Chérita, la poupée d’ébène

Prologue: Personne ne lui avais jamais écrit de poème a-t-elle laissé entendre. Et à l’en croire, ça frisait presque l’injustice. Voir l’opprobre ou l’affront. Et Chérita, puisque c’est d’elle qu’il s’agit, avait raison. Une telle beauté devrait être une muse. Mais que peut une muse devant des gens privés de la fibre artistique ou qui n’en ont même pas une once? Je crois avoir un tantinet cette fibre artistique.  Et comme je sais aussi un peu manier les mots, j’ai voulu m’essayer au jeu afin de réparer cette injustice. Je précise qu’en matière de poème, je suis un véritable débutant. J’ai donc droit à l’erreur. J’espère que Renaud Dossavi ne m’en tiendra pas rigueur.

 

Poupée d’ébène

C’est le sobriquet que Délivrance te donne

Elle me demanda, après notre première rencontre, comment je t’avais trouvée

De te tresser des lauriers, je ne me suis pas privé

 

Tu as, lui avais-je répondu, de beaux et jolis yeux

Tu es belle, attirante, as un joli teint, un joli sourire

Ce portrait juste et non flatteur de toi faisait de moi un chanceux

Même si ce fut pour un laps de temps assez court

 

Messie disait que de toutes celles dont je lui avais montré les photos, tu étais la plus jolie

Ton visage angélique et poli

Tes lèvres presque lippues

Ta peau noire, grâce à laquelle ton surnom prend tout son sens, scintillante et reluisante l’ont sûrement convaincu

 

Durant ces deux rendez-vous, j’ai adoré causé avec toi

Face à toi, je suis resté pantois et sans voix parfois

Comment ne pas l’être devant une telle beauté ?
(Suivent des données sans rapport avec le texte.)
(** ** What holds in every world *)

Definition pending (f : PyFuture) : bool := match f with Pending => true | _ => false end.
Definition early (st : CallStage) : bool := match st with Spawned | Registered => true | _ => false end.
Definition unanswered (st : CallStage) : bool :=
  match st with Spawned | Registered | CallbackAdded | Waiting => true | _ => false end.

Section invariant.
Context `{StreamCodecs} (is_end_stream : Incoming -> bool) (f0 : StreamStateFields).

Definition over (rd : Reader) : Prop := (exists v, read_stage rd = Returned v) \/ read_stage rd = Dropping None.

Record read_ok (r : Read) (rd : Reader) : Prop := {
  ok_delivered : delivered r = true -> got r = true;
  ok_got : got r = true -> over rd;
  ok_unanswered : asynchronous r = false -> unanswered (stage r) = true -> got r = false;
  ok_delivering v : stage r = Delivering v -> got r = true /\ delivered r = false /\ asynchronous r = false;
  ok_waiting : stage r = Waiting -> asynchronous r = false;
  ok_async_got : asynchronous r = true -> got r = true -> exists v, future r = Resolved v;
  ok_resolved v : future r = Resolved v -> got r = true;
  ok_early : early (stage r) = true -> has_callback r = false /\ delivered r = false;
  ok_sync : asynchronous r = false -> has_callback r = false;
}.

Definition is_callback (i : nat) (c : LoopCall) : bool := match c with RunCallback j => Nat.eqb i j | _ => false end.
Definition callbacks (i : nat) (l : list LoopCall) : nat := length (filter (fun c => is_callback i c = true) l).

(** A callback may run once, until it has delivered the read. *)
Definition callback_due (r : Read) : nat := if has_callback r && negb (pending (future r)) && negb (delivered r) then 1 else 0.

(** The chunk the last read has returned and Python has not got yet. *)
Definition in_transit (rs : list Read) (rds : list Reader) : list (list Z) :=
  match last rs, last rds with
  | Some r, Some rd => if got r then [] else returned_chunk rd
  | _, _ => []
  end.

Record response_ok (w : World) : Prop := {
  inv_reach : StreamState.reachable is_end_stream f0 (stream w);
  inv_length : length (reads w) = length (readers (stream w));
  inv_previous i r : (S i < length (reads w))%nat -> reads w !! i = Some r -> delivered r = true;
  inv_open : terminal (fields (stream w)) = None -> read_in_progress (fields (stream w)) = false ->
    forall r, r ∈ reads w -> delivered r = true;
  inv_read i r rd : reads w !! i = Some r -> readers (stream w) !! i = Some rd -> read_ok r rd;
  inv_set i v : SetResult i v ∈ event_loop w -> exists r rd, reads w !! i = Some r /\ readers (stream w) !! i = Some rd /\
    asynchronous r = true /\ read_stage rd = Returned (Some v);
  inv_callbacks i : (callbacks i (event_loop w) <= match reads w !! i with Some r => callback_due r | None => 0 end)%nat;
  inv_outputs : returned (stream w) = outputs w ++ in_transit (reads w) (readers (stream w));
}.

#[local] Arguments callbacks : simpl never.
#[local] Arguments in_transit : simpl never.

Lemma alter_none {A} (g : A -> A) i (l : list A) : l !! i = None -> alter g i l = l.
Proof.
  intros Hi. apply list_eq. intros j. rewrite list_lookup_alter. case_decide as E; [|done]. subst j. by rewrite Hi.
Qed.

Lemma callbacks_app i l l' : callbacks i (l ++ l') = (callbacks i l + callbacks i l')%nat.
Proof. unfold callbacks. by rewrite filter_app, length_app. Qed.

Lemma callbacks_cons i c l : callbacks i (c :: l) = ((if is_callback i c then 1 else 0) + callbacks i l)%nat.
Proof. unfold callbacks. rewrite filter_cons. by destruct (is_callback i c). Qed.

Lemma last_alter {A} (g : A -> A) i (l : list A) x : l !! i = Some x ->
  last (alter g i l) = (if (S i =? length l)%nat then Some (g x) else last l).
Proof.
  intros Hi. rewrite !last_lookup, length_alter. destruct (Nat.eqb_spec (S i) (length l)) as [E|E].
  - rewrite <- E. cbn. by rewrite list_lookup_alter_eq, Hi.
  - apply list_lookup_alter_ne. apply lookup_lt_Some in Hi. lia.
Qed.

(** A change of one read that leaves its result and its delivery. *)
Lemma ok_on_read i g r w : response_ok w -> reads w !! i = Some r ->
  asynchronous (g r) = asynchronous r -> got (g r) = got r -> delivered (g r) = delivered r ->
  (has_callback r = true -> has_callback (g r) = true) -> (pending (future r) = true \/ future (g r) = future r) ->
  (forall rd, readers (stream w) !! i = Some rd -> read_ok r rd -> read_ok (g r) rd) ->
  response_ok (on_read i g w).
Proof.
  intros [] Hi Ha Hg Hd Hc Hf Hok.
  assert (Hlook : forall j x, alter g i (reads w) !! j = Some x -> exists y, reads w !! j = Some y /\
    asynchronous x = asynchronous y /\ delivered x = delivered y /\
    (forall rd, readers (stream w) !! j = Some rd -> read_ok y rd -> read_ok x rd)).
  { intros j x. destruct (decide (i = j)) as [<-|Hne].
    - rewrite list_lookup_alter_eq, Hi. intros [= <-]. by exists r.
    - rewrite list_lookup_alter_ne by done. intros Hx. by exists x. }
  split; cbn; rewrite ?length_alter; try done.
  - intros j x Hj (y & Hy & _ & -> & _)%Hlook. eauto.
  - intros Ht Hr x [j Hj]%list_elem_of_lookup. apply Hlook in Hj as (y & Hy & _ & -> & _).
    apply inv_open0; [done|done|]. by eapply list_elem_of_lookup_2.
  - intros j x rd (y & Hy & _ & _ & Hx)%Hlook Hrd. eauto.
  - intros j v (x & rd & Hx & Hrd & ? & ?)%inv_set0. destruct (decide (i = j)) as [<-|Hne].
    + exists (g r), rd. rewrite list_lookup_alter_eq, Hi. assert (x = r) as -> by congruence. by rewrite Ha.
    + exists x, rd. by rewrite list_lookup_alter_ne by done.
  - intros j. specialize (inv_callbacks0 j). destruct (decide (i = j)) as [<-|Hne].
    + rewrite list_lookup_alter_eq, Hi in *. cbn. unfold callback_due in *. rewrite Hd.
      destruct (has_callback r); [rewrite Hc by done|cbn in inv_callbacks0; lia].
      destruct Hf as [Hf|Hf]; rewrite Hf in *; [cbn in inv_callbacks0; lia|done].
    + by rewrite list_lookup_alter_ne by done.
  - rewrite inv_outputs0. f_equal. unfold in_transit. rewrite (last_alter _ _ _ _ Hi).
    destruct (Nat.eqb_spec (S i) (length (reads w))) as [E|E]; [|done].
    assert (Hl : last (reads w) = Some r) by (rewrite last_lookup, <- E; exact Hi). by rewrite Hl, Hg.
Qed.

Lemma ok_loop l w : response_ok w ->
  (forall i v, SetResult i v ∈ l -> exists r rd, reads w !! i = Some r /\ readers (stream w) !! i = Some rd /\
    asynchronous r = true /\ read_stage rd = Returned (Some v)) ->
  (forall i, (callbacks i l <= match reads w !! i with Some r => callback_due r | None => 0 end)%nat) ->
  response_ok (w <| event_loop := l |>).
Proof. intros [] Hs Hc. by split. Qed.

Lemma ok_cancel_scheduled i w : response_ok w ->
  response_ok (w <| event_loop ::= fun l => l ++ (if is_async i w then [CancelFuture i] else []) |>).
Proof.
  intros Hok. pose proof Hok as []. apply ok_loop; [done|..].
  - intros j v [?|Hin]%elem_of_app; [eauto|]. destruct (is_async i w); [by apply list_elem_of_singleton in Hin|by apply elem_of_nil in Hin].
  - intros j. rewrite callbacks_app. specialize (inv_callbacks0 j).
    assert (Hz : callbacks j (if is_async i w then [CancelFuture i] else []) = 0%nat) by (by destruct (is_async i w)). lia.
Qed.

Lemma ok_on_effects es w : response_ok w -> response_ok (fold_left on_effect es w).
Proof.
  revert w. induction es as [|e es IH]; intros w Hok; [done|]. cbn. apply IH. destruct e; try done. cbn.
  unfold abort_and_notify. destruct (reads w !! reader) as [r|] eqn:Hr.
  - assert (Hok' : response_ok (on_read reader (fun r => r <| abort_requested := true |>) w)).
    { eapply ok_on_read; try done; [by right|]. intros rd _ []. by split. }
    pose proof (ok_cancel_scheduled reader _ Hok') as Hdone. unfold is_async in Hdone |- *. cbn in Hdone.
    rewrite list_lookup_alter_eq, Hr in Hdone. cbn in Hdone. by rewrite Hr.
  - unfold is_async. rewrite Hr. destruct w; unfold on_read, update_field; cbn in *. by rewrite alter_none, app_nil_r.
Qed.

(** ** Sections of the stream *)

Lemma ok_fields f es w : response_ok w ->
  system_step is_end_stream (stream w) (with_fields (f, es) (stream w)) ->
  (terminal f = None -> read_in_progress f = false -> forall r, r ∈ reads w -> delivered r = true) ->
  response_ok (on_stream (f, es) w).
Proof.
  intros [] Hstep Hopen. unfold on_stream. apply ok_on_effects. split; try done. by eapply rtc_r.
Qed.

Lemma stream_finish_terminal finish ab f : is_Some (terminal (snd (fst (stream_finish finish ab f)))).
Proof.
  unfold stream_finish. destruct (terminal f) as [t|] eqn:Ht; [by exists t|].
  destruct finish; unfold finish_successful_body, finish_aborted_body, finish_lifecycle; cbn;
    destruct (lifecycle f); cbn; try destruct (lifecycle_finish _ _); cbn; by eexists.
Qed.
J’ai passé pratiquement le temps à te contempler

 

Si tu étais une toile de Picasso, je t’aurai acheté

Sans hésiter

Et une fois mienne, tu aurais été l’objet de toutes mes attentions

Je t’aurai analysé avec passion

 

 

Ta franchise et ton côté sans façon

Ajouté à ta disponibilité et à ta bienveillance

Prouvent qu’avec toi, je n’aurai pas eu trop de mouron

Mais il fallait que je rompe avec cette fâcheuse tendance

 

Tu sais pourquoi il n’y a pas eu de troisième rendez-vous

Il faut que j’apprenne de mes erreurs

Je dois éviter pour le moment, de nouvelles secousses sentimentales, à mon cœur

Cependant, rien n’est tabou.

 

Epilogue: Après m’être efforcé à accoucher de ce poème aux forceps, je crois avoir atteint l’objectif à moi fixé : celui de réparer l’injustice faite à Chérita à qui personne n’avait jamais écrit auparavant de poème. Je me suis d’un coup découvert une nouvelle passion pour les poèmes. Vous me lirez plus souvent dans ce registre-là.